(Material shown)

Definition read_dir (snapshots : list Ref) (path : option bytes) : M (list (DirEntry Time)) :=
  match parse_path path snapshots with
  | Some Root => se_ret (map (fun l => dir_entry l now) (labels_once snapshots ∅))
  | Some (Folder label) => se_ret (map (fun s => dir_entry (snap_dir_name s) (ref_time s)) (in_folder label snapshots))
  | Some (LSnapshot snap) =>
      do! es <- on_fs map_snap_err (fs_read_dir snap []); se_ret (fs_entries_to_dav es)
  | Some (SubPath snap subpath) =>
      do! es <- on_fs map_snap_err (fs_read_dir snap subpath); se_ret (fs_entries_to_dav es)
  | None => se_err FsNotFound
  end.

(** ** Open files *)

Record DavSnapshotFile := mkFile { snap : Ref; file_path : bytes; file_size : Z; modified : Time; pos : Z }.

Definition set_pos (f : DavSnapshotFile) (p : Z) : DavSnapshotFile :=
  mkFile (snap f) (file_path f) (file_size f) (modified f) p.

Definition open (snapshots : list Ref) (path : option bytes) (options : OpenOptions) : M DavSnapshotFile :=
  if write options || append options || create options || create_new options then se_err FsForbidden
  else
    match parse_path path snapshots with
    | None => se_err FsNotFound
    | Some (SubPath snap subpath) =>
        do! e <- on_fs found_or_failure (fs_file_metadata snap subpath);
        match e with
        | EFile _ size modified => se_ret (mkFile snap subpath size modified 0)
        | EDir _ => se_err FsForbidden
        end
    | Some _ => se_err FsForbidden
    end.

Definition file_metadata (f : DavSnapshotFile) : EntryMeta Time := mkMeta (file_size f) (modified f) false.

(** The position moves before the bytes are fetched. *)
Definition read_bytes (count : Z) : SE (DavSnapshotFile * Fs) FsError bytes := fun '(f, fs) =>
  match checked_sub (file_size f) (pos f) with
  | None => ((f, fs), Err FsGeneralFailure)
  | Some remaining =>
      let to_read := Z.min remaining count in
      let f' := set_pos f (pos f + to_read) in
      if to_read =? 0 then ((f', fs), Ok [])
      else
        let '(fs', r) := fs_read_bytes (snap f) (file_path f) (pos f) to_read fs in
        ((f', fs'), map_err (fun _ => FsGeneralFailure) r)
  end.

(** [base.checked_add(n)] or [base.checked_sub(n.unsigned_abs())]. *)
Definition offset_from (base n : Z) : option Z := if 0 <=? n then checked_add base n else checked_sub base (- n).

Definition seek (from : SeekFrom) : SE (DavSnapshotFile * Fs) FsError Z := fun '(f, fs) =>
  let new_pos :=
    match from with
    | Start n => Some n
    | End_ n => offset_from (file_size f) n
    | Current n => offset_from (pos f) n
    end in
  match new_pos with
  | Some p => ((set_pos f p, fs), Ok p)
  | None => ((f, fs), Err FsGeneralFailure)
  end.

Definition write_bytes (buf : bytes) : SE (DavSnapshotFile * Fs) FsError unit := se_err FsForbidden.
Definition flush : SE (DavSnapshotFile * Fs) FsError unit := se_ret tt.

(** ** Names *)

(** A name of a directory: not empty, without separators. *)
Definition plain (n : bytes) : Prop := n <> [] /\ SLASH ∉ n.

Definition matches (label ts : bytes) (s : Ref) : bool :=
  bool_decide (ref_label s = label) && bool_decide (snap_dir_name s = ts).

Lemma trim_left_id c s : c <> SLASH -> trim_left (c :: s) = c :: s.
Proof. intros H. cbn. by rewrite (proj2 (Z.eqb_neq _ _)). Qed.

Lemma trim_slashes_id a s b : a <> SLASH -> b <> SLASH -> trim_slashes (a :: s ++ [b]) = a :: s ++ [b].
Proof.
  intros Ha Hb. unfold trim_slashes. rewrite trim_left_id by done.
  change (a :: s ++ [b]) with ((a :: s) ++ [b]). rewrite rev_app_distr. cbn [rev app].
  rewrite trim_left_id by done. rewrite <- (rev_involutive ((a :: s) ++ [b])) at 1. by rewrite rev_app_distr.
Qed.

Lemma trim_plain (n : bytes) : plain n -> trim_slashes n = n.
Proof.
  intros [Hne Hs]. destruct n as [|a n]; [done|]. apply not_elem_of_cons in Hs as [Ha Hn].
  destruct n as [|b n] using rev_ind; [by unfold trim_slashes; cbn; rewrite (proj2 (Z.eqb_neq _ _)) by done; cbn;
    rewrite (proj2 (Z.eqb_neq _ _)) by done|].
  apply trim_slashes_id; [congruence|]. intros ->. set_solver.
Qed.

Lemma trim_two (l t : bytes) : plain l -> plain t -> trim_slashes (l ++ SLASH :: t) = l ++ SLASH :: t.
Proof.
  intros [Hl1 Hl2] [Ht1 Ht2]. destruct l as [|a l]; [done|]. destruct t as [|b t _] using rev_ind; [done|].
  replace ((a :: l) ++ SLASH :: t ++ [b]) with (a :: (l ++ SLASH :: t) ++ [b]) by (cbn; by rewrite <- app_assoc).
  apply trim_slashes_id; [|]; intros ->; set_solver.
Qed.

Lemma parse_label snapshots label : plain label ->
  parse_path (Some label) snapshots =
  if existsb (fun s => bool_decide (ref_label s = label)) snapshots then Some (Folder label) else None.
Proof.
  intros Hl. unfold parse_path. cbn [default from_option id]. cbv zeta. rewrite trim_plain by done. destruct Hl as [Hne Hs].
  rewrite bool_decide_eq_false_2 by done. by rewrite (proj2 (split_once_char_None _ _) Hs).
Qed.

Lemma parse_snapshot snapshots label ts : plain label -> plain ts ->
  parse_path (Some (label ++ SLASH :: ts)) snapshots = LSnapshot <$> find (matches label ts) snapshots.
Proof.
  intros Hl Ht. unfold parse_path. cbn [default from_option id]. cbv zeta. rewrite trim_two by done. destruct Hl as [Hl1 Hl2], Ht as [Ht1 Ht2].
  rewrite bool_decide_eq_false_2 by (by destruct label). rewrite split_once_char by done. unfold split_rest.
  rewrite (proj2 (split_once_char_None _ _) Ht2). fold (matches label ts). by destruct (find _ _).
Qed.

Lemma labels_once_spec (snapshots : list Ref) (seen : gset bytes) :
  NoDup (labels_once snapshots seen) /\
  forall l, l ∈ labels_once snapshots seen <-> l ∉ seen /\ exists s, s ∈ snapshots /\ ref_label s = l.
Proof.
  revert seen. induction snapshots as [|s rest IH]; intros seen; cbn [labels_once].
  { split; [constructor|]. set_solver. }
  case_bool_decide as Hs.
  - destruct (IH seen) as [H1 H2]. split; [done|]. intros l. rewrite H2. set_solver.
  - destruct (IH ({[ ref_label s ]} ∪ seen)) as [H1 H2]. split.
    + constructor; [|done]. rewrite H2. set_solver.
    + intros l. rewrite elem_of_cons, H2. destruct (decide (l = ref_label s)); set_solver.
Qed.

(** What is listed can be entered. The root lists every label once, and
    nothing else; entering a label lists its checkpoints in their order; a
    checkpoint listed there leads to a snapshot of that folder with that name:
    the first one in the list, which is the newest. *)
Theorem listed_names_resolve (snapshots : list Ref) (fs : Fs)
  (Hplain : Forall (fun s => plain (ref_label s) /\ plain (snap_dir_name s)) snapshots) :
  (exists names, read_dir snapshots (Some []) fs = (fs, Ok (map (fun l => dir_entry l now) names)) /\ NoDup names /\
     forall l, l ∈ names <-> exists s, s ∈ snapshots /\ ref_label s = l) /\
  forall s, s ∈ snapshots ->
    read_dir snapshots (Some (ref_label s)) fs =
      (fs, Ok (map (fun s => dir_entry (snap_dir_name s) (ref_time s)) (in_folder (ref_label s) snapshots))) /\
    exists l1 s' l2, snapshots = l1 ++ s' :: l2 /\
      parse_path (Some (ref_label s ++ SLASH :: snap_dir_name s)) snapshots = Some (LSnapshot s') /\
      ref_label s' = ref_label s /\ snap_dir_name s' = snap_dir_name s /\
      Forall (fun z => ref_label z <> ref_label s \/ snap_dir_name z <> snap_dir_name s) l1.
Proof.
  split.
  - exists (labels_once snapshots ∅). destruct (labels_once_spec snapshots ∅) as [H1 H2].
    split; [done|]. split; [done|]. intros l. rewrite H2. set_solver.
  - intros s Hin. rewrite Forall_forall in Hplain. destruct (Hplain s Hin) as [Hl Ht]. split.
    + unfold read_dir. rewrite parse_label by done. rewrite (proj2 (existsb_exists _ _)); [done|].
      exists s. split; [by apply list_elem_of_In|by apply bool_decide_eq_true_2].
    + destruct (find_first (matches (ref_label s) (snap_dir_name s)) snapshots s) as (l1 & s' & l2 & E & Hf & Hm & Hl1).
      { done. } { unfold matches. by rewrite !bool_decide_eq_true_2. }
      exists l1, s', l2. rewrite parse_snapshot, Hf by done. split; [done|]. split; [done|].
      unfold matches in Hm. apply andb_true_iff in Hm as [?%bool_decide_eq_true ?%bool_decide_eq_true].
      split; [done|]. split; [done|]. eapply Forall_impl; [exact Hl1|]. intros z Hz. unfold matches in Hz.
      apply andb_false_iff in Hz as [?%bool_decide_eq_false|?%bool_decide_eq_false]; auto.
Qed.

(End Material shown)

#### Assigned task
Reproduce the lines above, beginning at the line with "(labels_once snapshots ∅))" and stopping after the line with "(LSnapshot snap) =>", exactly as they are.

#### Response to this exercise
  | Some Root => se_ret (map (fun l => dir_entry l now) (labels_once snapshots ∅))
  | Some (Folder label) => se_ret (map (fun s => dir_entry (snap_dir_name s) (ref_time s)) (in_folder label snapshots))
  | Some (LSnapshot snap) =>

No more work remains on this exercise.